Song by Mose Allison

from the album Back Country Suite
- Released: 1957
- Recorded: March 7, 1957
- Genre: Blues; jazz;
- Length: 1:28
- Label: Prestige
- Songwriter: Mose Allison
- Producer: Bob Weinstock

= Young Man Blues =

1957 song

"Young Man Blues" is a song by American jazz and blues pianist Mose Allison. Allison first recorded it in March 1957 for his debut studio album, Back Country Suite, in which it appears under the title "Back Country Suite: Blues". In Allison's two-CD compilation set of 2002, Allison Wonderland, Allison reveals that the tune's full title is: "Back Country Suite: Blues (a.k.a. 'Young Man's Blues')".

==The Who version==

The Who performed "Young Man Blues" regularly in concert between 1968 and 1970. The first appearance of the song by the group was a studio recording on the limited-edition sampler album The House That Track Built released on 1 September 1969. This version was not available again until 2013 when it was included on the super deluxe edition of the Tommy album. The most recognized version comes from the 1970 album Live at Leeds, where it was the opening track of the original release. Allison himself called this the "Command Performance" version of his song. It was released as a single in Canada and reached number 38. Another live performance, from a 1969 performance at the London Coliseum, features in the movie and soundtrack for The Kids Are Alright.
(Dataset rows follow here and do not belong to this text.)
Lemma parser_fuel fuel : parser_answers fuel.
Proof.
  induction fuel as [| fuel IH]; intros ts; [split_and!; intros; lia |].
  split_and!; cbn [parseOr orLoop parseAnd andLoop parseNot parsePrimary].
  - intros H. eapply answers_bind; [apply (IH ts); lia |]. intros q r Hr Hq.
    eapply answers_le; [exact Hr |]. apply (IH r); [done | lia].
  - intros lhs Hl H. case_bool_decide as Hk; [| by split].
    apply length_advance in Hk as Hlen; [| done].
    eapply answers_bind; [apply (IH (advance ts)); lia |]. intros q r Hr Hq.
    apply (answers_le _ (length r)); [lia |]. apply (IH r); [done | lia].
  - intros H. eapply answers_bind; [apply (IH ts); lia |]. intros q r Hr Hq.
    eapply answers_le; [exact Hr |]. apply (IH r); [done | lia].
  - intros lhs Hl H. case_bool_decide as Hk; [| by split].
    apply length_advance in Hk as Hlen; [| done].
    eapply answers_bind; [apply (IH (advance ts)); lia |]. intros q r Hr Hq.
    apply (answers_le _ (length r)); [lia |]. apply (IH r); [done | lia].
  - intros H. case_bool_decide as Hk; [| apply (IH ts); lia].
    apply length_advance in Hk as Hlen; [| done].
    eapply answers_bind; [apply (IH (advance ts)); lia |]. intros q r Hr Hq. split; [lia | done].
  - intros H. case_bool_decide as Hk; [| apply parseField_answers].
    apply length_advance in Hk as Hlen; [| done].
    eapply answers_bind; [apply (IH (advance ts)); lia |]. intros q r Hr Hq.
    unfold expect. case_bool_decide as Hk'; simpl; [| done]. split; [| done].
    apply length_advance in Hk'; [| done]. lia.
Qed.

(** C36: parsing terminates: [ParseQuery] never runs out of fuel, on any text. *)
Theorem parse_terminates s : ParseQuery s <> Err OutOfFuel.
Proof.
  unfold ParseQuery. destruct (all_chars isSpace s); [done |].
  pose proof (tokenize_fuel (lex_fuel s) s 0 ltac:(unfold lex_fuel; lia)) as Hl.
  destruct (tokenize _ s 0) as [ts | e]; simpl; [| congruence].
  unfold parse_tokens. destruct (parser_fuel (parse_fuel ts) ts) as [H _]. unfold parse_fuel in *.
  specialize (H ltac:(lia)). destruct (parseOr _ ts) as [[q r] | e]; simpl in *; [| congruence].
  by case_bool_decide.
Qed.

(** C35: an accepted query mentions known fields only, compares the message by
    content only, and has no nil node: so [Match] never falls back to its
    answers for nil nodes and unknown fields. *)
Theorem parse_well_formed s q : ParseQuery s = Ok q -> well_formed q.
Proof.
  unfold ParseQuery. destruct (all_chars isSpace s); [done |].
  destruct (tokenize _ s 0) as [ts | e]; simpl; [| done].
  unfold parse_tokens. destruct (parser_fuel (parse_fuel ts) ts) as [H _]. unfold parse_fuel in *.
  specialize (H ltac:(lia)). destruct (parseOr _ ts) as [[q' r] | e]; simpl in *; [| done].
  case_bool_decide; simpl; [| done]. intros [= <-]. apply H.
Qed.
A live performance from the 1970 Isle of Wight Festival was used in the documentary film Message to Love. The Who brought it back briefly in 1974, again in 1982 and finally in 2002. The song was included in Rock Band 2 as downloadable content.

==Other covers==
It has also been covered live by You Am I, Joe Bonamassa, Foo Fighters, the Bright Light Social Hour and Motorpsycho.

The tune is also found on Chris Spedding's 2009 reissued album One Step Ahead of the Blues, where in the liner notes Spedding states he was trying make a version which was how he imagined Allison originally recorded it; having never heard it. Spedding's blues rock version differs considerably from either Allison's jazz-blues or the Who's rock versions.